Start of Block

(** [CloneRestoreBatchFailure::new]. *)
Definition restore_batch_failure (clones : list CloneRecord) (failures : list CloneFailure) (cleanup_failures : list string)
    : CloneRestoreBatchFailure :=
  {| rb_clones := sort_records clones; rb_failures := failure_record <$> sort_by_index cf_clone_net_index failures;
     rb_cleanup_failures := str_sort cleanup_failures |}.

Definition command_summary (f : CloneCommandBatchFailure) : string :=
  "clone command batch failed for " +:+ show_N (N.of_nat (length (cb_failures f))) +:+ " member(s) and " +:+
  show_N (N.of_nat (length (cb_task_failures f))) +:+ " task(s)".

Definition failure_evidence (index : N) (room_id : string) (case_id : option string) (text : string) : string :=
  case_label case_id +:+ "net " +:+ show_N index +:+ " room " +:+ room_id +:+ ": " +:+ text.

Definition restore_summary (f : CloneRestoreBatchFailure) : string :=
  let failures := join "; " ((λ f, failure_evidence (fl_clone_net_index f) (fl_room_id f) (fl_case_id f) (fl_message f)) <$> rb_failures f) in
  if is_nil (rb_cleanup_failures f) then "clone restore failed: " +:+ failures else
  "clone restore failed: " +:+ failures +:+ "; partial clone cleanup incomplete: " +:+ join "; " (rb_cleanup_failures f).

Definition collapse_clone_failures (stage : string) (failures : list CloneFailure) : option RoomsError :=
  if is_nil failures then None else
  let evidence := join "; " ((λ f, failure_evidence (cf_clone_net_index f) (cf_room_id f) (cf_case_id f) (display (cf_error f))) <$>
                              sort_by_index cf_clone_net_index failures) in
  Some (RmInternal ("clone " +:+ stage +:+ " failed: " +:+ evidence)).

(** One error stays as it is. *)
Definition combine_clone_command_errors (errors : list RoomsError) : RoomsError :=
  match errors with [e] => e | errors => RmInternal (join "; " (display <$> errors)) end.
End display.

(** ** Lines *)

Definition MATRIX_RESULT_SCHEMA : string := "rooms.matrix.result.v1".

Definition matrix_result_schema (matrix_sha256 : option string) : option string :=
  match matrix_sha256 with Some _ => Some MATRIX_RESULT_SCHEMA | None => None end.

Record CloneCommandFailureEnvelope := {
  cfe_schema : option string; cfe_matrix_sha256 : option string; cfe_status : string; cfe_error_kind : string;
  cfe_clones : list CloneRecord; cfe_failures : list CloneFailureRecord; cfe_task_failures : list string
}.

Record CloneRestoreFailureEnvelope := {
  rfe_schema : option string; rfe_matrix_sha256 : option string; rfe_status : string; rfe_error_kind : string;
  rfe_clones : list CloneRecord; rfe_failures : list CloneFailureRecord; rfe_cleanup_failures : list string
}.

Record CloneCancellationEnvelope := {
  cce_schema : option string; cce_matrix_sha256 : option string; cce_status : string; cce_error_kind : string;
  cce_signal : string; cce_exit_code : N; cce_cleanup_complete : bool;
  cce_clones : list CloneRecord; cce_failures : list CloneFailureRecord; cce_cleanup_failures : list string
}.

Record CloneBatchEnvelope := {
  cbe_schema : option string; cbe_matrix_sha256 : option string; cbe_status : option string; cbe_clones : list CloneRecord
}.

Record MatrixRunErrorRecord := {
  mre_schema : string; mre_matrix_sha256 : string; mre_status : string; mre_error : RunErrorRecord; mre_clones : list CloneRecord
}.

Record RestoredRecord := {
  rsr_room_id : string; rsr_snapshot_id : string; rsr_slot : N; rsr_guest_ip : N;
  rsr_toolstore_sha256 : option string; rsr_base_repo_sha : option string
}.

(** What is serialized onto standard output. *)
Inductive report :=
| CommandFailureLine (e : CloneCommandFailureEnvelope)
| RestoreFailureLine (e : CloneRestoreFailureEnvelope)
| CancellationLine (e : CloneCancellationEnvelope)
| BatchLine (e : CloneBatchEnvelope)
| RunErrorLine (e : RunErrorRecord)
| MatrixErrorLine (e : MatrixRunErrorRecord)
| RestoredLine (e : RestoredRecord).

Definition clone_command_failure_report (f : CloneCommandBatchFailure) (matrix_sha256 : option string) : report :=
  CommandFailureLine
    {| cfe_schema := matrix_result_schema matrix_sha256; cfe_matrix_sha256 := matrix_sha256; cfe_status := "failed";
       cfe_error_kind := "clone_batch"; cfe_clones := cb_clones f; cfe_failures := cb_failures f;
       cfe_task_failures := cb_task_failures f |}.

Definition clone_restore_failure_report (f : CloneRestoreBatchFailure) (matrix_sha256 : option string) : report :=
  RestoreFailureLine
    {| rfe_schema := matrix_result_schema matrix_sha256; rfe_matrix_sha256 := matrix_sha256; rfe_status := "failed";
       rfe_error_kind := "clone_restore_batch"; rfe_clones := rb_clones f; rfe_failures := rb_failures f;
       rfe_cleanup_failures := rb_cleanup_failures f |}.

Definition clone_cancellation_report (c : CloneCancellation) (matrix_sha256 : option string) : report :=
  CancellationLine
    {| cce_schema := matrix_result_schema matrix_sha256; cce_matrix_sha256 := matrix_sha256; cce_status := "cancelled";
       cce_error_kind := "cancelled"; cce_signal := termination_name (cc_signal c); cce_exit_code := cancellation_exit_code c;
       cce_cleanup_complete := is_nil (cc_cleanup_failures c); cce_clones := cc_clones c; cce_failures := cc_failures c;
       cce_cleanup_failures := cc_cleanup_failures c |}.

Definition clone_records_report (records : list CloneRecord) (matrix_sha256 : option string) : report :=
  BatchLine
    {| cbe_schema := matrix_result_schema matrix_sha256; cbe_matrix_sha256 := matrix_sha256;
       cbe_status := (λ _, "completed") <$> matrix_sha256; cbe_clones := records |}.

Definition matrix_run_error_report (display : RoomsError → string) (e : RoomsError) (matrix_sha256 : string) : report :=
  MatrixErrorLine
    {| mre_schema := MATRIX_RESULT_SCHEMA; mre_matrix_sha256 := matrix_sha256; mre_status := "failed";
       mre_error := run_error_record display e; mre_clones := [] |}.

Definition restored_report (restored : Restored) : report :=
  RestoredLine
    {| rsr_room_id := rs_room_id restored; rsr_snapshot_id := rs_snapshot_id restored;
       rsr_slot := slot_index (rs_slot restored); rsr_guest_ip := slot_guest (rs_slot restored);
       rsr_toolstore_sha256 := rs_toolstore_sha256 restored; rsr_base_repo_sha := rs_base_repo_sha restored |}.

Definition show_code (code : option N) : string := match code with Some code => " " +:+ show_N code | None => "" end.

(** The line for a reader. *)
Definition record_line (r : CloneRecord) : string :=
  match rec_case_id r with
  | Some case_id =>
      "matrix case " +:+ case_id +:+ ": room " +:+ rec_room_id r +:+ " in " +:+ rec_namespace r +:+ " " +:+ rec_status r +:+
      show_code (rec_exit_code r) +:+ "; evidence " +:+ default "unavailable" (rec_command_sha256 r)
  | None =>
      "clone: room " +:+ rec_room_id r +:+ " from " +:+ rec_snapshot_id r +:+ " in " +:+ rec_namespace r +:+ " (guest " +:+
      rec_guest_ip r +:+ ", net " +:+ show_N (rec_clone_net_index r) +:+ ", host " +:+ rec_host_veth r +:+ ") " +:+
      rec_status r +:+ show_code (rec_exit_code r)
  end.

End of Block
Start of Block

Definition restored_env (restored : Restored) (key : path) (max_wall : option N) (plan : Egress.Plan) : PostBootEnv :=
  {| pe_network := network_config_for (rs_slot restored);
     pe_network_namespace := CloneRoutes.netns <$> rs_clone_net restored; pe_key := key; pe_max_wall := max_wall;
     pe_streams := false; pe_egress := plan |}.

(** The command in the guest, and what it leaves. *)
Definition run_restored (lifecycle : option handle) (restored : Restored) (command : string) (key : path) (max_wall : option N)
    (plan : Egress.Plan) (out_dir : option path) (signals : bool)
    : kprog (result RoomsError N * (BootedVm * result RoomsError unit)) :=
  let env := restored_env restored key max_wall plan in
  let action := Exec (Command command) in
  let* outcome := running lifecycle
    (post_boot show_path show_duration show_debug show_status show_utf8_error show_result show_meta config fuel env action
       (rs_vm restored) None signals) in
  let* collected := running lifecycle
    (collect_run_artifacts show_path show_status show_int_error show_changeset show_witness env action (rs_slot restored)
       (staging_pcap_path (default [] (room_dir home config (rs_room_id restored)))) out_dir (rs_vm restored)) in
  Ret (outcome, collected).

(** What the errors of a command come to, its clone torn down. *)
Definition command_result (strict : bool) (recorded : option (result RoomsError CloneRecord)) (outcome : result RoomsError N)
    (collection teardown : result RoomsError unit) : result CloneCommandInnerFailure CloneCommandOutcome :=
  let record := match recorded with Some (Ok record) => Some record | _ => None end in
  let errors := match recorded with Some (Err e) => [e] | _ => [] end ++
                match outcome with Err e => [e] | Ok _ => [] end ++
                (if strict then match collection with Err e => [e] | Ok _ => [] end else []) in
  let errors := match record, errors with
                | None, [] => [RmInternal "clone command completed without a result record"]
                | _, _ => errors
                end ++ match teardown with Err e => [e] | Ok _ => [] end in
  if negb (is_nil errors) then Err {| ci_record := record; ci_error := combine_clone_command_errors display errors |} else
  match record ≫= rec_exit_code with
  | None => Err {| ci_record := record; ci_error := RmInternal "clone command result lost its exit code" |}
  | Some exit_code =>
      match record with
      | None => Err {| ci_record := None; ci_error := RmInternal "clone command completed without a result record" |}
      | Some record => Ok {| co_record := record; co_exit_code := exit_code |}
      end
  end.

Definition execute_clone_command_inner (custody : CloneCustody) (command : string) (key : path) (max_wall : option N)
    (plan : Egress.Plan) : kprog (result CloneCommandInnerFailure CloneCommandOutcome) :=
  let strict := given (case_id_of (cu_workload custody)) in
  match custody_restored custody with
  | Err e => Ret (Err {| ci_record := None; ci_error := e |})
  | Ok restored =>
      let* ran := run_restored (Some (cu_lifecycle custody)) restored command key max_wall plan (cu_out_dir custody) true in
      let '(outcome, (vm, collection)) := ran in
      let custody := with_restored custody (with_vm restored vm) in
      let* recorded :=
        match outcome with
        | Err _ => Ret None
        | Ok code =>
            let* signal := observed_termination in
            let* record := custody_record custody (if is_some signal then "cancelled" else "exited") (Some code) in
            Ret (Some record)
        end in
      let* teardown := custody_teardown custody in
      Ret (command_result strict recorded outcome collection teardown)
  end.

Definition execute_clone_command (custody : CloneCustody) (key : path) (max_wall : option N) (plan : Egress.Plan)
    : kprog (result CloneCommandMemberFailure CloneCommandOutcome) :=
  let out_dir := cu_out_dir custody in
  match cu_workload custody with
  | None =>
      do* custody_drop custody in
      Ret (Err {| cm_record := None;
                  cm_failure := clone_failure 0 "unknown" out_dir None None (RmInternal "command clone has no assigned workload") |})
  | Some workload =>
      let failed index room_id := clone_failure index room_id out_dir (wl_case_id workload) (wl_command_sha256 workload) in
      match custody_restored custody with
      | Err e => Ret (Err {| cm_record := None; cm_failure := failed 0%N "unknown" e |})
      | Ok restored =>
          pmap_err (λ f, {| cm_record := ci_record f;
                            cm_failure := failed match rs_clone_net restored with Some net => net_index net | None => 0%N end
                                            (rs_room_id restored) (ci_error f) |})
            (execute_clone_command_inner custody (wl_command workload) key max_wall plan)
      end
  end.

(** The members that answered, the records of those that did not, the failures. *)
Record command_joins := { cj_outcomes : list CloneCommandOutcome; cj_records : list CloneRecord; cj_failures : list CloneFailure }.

End of Block
Start of Block

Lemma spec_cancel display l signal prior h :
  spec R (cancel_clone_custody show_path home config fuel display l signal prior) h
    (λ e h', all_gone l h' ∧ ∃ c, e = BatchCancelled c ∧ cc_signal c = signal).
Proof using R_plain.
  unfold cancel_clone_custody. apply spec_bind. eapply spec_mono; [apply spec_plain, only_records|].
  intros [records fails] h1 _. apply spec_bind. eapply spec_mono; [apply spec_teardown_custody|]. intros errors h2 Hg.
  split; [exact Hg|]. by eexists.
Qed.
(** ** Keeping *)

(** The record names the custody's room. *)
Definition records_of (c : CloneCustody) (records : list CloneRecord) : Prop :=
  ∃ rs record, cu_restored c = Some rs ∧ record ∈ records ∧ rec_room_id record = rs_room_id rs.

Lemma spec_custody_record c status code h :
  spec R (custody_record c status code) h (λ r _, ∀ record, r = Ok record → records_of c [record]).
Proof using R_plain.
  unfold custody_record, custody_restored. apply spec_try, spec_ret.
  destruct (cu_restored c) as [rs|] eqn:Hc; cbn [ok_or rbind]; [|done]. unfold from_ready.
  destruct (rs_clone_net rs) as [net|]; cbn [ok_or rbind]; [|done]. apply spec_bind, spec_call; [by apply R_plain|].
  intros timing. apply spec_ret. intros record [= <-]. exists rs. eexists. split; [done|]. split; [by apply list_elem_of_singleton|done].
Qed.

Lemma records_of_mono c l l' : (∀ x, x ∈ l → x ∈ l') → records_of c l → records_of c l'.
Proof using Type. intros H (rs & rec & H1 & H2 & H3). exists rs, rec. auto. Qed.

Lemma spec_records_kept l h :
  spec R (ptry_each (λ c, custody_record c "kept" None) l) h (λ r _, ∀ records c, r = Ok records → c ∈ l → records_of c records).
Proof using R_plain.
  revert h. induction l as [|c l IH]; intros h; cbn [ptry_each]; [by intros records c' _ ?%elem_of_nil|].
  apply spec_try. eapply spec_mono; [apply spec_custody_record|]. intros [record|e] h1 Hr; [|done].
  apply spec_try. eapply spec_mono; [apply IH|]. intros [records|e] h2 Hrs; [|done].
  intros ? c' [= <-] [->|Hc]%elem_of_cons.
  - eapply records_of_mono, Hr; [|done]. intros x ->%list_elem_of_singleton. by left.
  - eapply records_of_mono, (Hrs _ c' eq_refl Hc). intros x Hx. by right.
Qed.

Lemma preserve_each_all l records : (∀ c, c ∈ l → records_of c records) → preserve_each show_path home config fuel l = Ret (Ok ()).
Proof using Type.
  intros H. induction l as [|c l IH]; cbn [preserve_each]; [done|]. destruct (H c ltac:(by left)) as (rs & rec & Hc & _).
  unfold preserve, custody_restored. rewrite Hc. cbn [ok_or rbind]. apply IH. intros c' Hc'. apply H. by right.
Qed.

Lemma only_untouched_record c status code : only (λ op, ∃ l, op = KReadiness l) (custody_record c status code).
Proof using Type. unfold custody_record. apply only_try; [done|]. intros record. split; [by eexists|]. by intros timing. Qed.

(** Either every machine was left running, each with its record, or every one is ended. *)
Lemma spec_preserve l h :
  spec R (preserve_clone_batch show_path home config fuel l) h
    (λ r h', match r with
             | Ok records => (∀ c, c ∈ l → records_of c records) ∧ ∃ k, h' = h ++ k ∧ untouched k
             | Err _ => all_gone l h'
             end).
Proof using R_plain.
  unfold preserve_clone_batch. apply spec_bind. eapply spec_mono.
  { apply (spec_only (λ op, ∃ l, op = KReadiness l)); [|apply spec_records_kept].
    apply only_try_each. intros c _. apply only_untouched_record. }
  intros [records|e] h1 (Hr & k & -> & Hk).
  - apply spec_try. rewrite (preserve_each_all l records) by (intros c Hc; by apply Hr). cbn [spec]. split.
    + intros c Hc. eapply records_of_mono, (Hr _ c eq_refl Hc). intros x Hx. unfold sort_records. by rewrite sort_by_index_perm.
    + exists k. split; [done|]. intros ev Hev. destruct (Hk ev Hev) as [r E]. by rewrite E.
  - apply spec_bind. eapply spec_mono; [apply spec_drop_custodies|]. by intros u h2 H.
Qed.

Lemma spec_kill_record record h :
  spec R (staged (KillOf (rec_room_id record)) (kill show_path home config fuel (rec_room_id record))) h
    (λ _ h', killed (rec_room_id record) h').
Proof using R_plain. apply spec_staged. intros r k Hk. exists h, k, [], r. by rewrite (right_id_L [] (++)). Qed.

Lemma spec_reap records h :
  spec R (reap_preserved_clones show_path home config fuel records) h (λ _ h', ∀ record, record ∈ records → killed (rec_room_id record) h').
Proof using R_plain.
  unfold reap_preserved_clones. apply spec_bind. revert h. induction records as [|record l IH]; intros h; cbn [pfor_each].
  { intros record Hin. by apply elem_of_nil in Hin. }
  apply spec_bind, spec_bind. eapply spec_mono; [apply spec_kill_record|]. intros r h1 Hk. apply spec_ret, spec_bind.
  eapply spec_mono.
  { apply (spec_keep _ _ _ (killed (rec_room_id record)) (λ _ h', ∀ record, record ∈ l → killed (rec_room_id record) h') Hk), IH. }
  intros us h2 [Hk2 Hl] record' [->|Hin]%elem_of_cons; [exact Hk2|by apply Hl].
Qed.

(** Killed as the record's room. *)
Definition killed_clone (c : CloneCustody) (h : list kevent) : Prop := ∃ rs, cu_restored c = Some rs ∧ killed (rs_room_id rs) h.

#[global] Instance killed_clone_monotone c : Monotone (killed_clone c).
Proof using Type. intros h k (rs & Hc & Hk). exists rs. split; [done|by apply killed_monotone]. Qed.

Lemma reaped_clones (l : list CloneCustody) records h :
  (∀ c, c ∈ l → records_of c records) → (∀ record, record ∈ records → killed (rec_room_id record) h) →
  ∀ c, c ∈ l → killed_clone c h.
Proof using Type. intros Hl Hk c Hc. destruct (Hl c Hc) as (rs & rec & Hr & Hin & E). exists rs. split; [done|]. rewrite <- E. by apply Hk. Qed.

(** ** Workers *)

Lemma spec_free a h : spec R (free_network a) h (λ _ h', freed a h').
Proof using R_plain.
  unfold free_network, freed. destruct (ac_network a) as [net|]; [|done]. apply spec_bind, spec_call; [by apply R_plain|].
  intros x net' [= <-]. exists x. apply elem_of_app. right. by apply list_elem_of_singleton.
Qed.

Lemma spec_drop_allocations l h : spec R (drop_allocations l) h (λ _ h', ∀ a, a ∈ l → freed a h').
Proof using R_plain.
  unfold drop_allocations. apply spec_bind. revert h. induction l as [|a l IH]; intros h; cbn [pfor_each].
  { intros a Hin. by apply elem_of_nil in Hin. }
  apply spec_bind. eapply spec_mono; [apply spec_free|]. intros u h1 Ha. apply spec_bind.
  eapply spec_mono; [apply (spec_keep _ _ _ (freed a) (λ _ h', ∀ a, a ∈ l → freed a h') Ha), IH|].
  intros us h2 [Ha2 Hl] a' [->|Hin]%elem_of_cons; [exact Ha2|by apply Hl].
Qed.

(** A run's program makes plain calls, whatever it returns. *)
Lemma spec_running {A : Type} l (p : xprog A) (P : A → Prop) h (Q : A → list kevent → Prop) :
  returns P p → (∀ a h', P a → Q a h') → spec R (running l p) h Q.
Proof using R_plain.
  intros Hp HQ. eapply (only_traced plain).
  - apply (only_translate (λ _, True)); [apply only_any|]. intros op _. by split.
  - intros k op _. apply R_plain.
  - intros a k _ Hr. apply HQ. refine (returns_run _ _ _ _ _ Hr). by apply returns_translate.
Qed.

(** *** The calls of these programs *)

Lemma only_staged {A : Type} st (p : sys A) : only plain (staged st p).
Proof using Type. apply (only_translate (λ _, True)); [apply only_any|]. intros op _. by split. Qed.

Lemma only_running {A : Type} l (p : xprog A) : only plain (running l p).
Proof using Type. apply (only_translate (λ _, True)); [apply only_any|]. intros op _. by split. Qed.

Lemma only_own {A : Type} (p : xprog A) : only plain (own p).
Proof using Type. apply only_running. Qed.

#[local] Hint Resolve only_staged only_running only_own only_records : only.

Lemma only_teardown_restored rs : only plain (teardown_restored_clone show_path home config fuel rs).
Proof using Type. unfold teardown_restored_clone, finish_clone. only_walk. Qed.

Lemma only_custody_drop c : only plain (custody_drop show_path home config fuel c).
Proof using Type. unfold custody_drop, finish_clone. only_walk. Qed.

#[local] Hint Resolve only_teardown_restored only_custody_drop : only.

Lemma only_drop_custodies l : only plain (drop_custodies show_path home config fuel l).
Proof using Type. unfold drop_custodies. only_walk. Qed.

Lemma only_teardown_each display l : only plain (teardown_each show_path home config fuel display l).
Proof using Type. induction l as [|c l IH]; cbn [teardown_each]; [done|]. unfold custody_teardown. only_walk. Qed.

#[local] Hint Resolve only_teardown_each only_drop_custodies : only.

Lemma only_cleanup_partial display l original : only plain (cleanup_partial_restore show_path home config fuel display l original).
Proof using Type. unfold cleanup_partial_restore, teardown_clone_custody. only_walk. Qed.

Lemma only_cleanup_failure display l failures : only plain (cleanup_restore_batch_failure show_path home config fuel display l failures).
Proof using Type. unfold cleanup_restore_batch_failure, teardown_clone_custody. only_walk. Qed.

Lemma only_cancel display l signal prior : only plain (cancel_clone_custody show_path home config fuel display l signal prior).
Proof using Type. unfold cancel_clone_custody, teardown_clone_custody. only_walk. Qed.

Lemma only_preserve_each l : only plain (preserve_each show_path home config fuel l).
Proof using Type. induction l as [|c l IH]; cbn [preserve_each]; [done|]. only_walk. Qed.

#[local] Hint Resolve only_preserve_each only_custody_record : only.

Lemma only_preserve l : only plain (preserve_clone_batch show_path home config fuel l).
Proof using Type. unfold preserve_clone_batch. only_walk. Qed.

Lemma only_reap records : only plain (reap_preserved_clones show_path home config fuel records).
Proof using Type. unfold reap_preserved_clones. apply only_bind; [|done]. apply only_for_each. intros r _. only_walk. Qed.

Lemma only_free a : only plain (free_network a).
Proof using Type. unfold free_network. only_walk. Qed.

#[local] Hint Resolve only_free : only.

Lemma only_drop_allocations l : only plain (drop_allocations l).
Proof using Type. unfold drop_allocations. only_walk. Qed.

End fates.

End of Block

=== EXERCISE BRIEF ===
Which lines above run from the one containing "(e : RestoredRecord)." down to the one containing "Definition clone_cancellation_report (c"? Repeat exactly those, both ends included, and nothing else.

=== ANSWER TO THE EXERCISE ===
| RestoredLine (e : RestoredRecord).

Definition clone_command_failure_report (f : CloneCommandBatchFailure) (matrix_sha256 : option string) : report :=
  CommandFailureLine
    {| cfe_schema := matrix_result_schema matrix_sha256; cfe_matrix_sha256 := matrix_sha256; cfe_status := "failed";
       cfe_error_kind := "clone_batch"; cfe_clones := cb_clones f; cfe_failures := cb_failures f;
       cfe_task_failures := cb_task_failures f |}.

Definition clone_restore_failure_report (f : CloneRestoreBatchFailure) (matrix_sha256 : option string) : report :=
  RestoreFailureLine
    {| rfe_schema := matrix_result_schema matrix_sha256; rfe_matrix_sha256 := matrix_sha256; rfe_status := "failed";
       rfe_error_kind := "clone_restore_batch"; rfe_clones := rb_clones f; rfe_failures := rb_failures f;
       rfe_cleanup_failures := rb_cleanup_failures f |}.

Definition clone_cancellation_report (c : CloneCancellation) (matrix_sha256 : option string) : report :=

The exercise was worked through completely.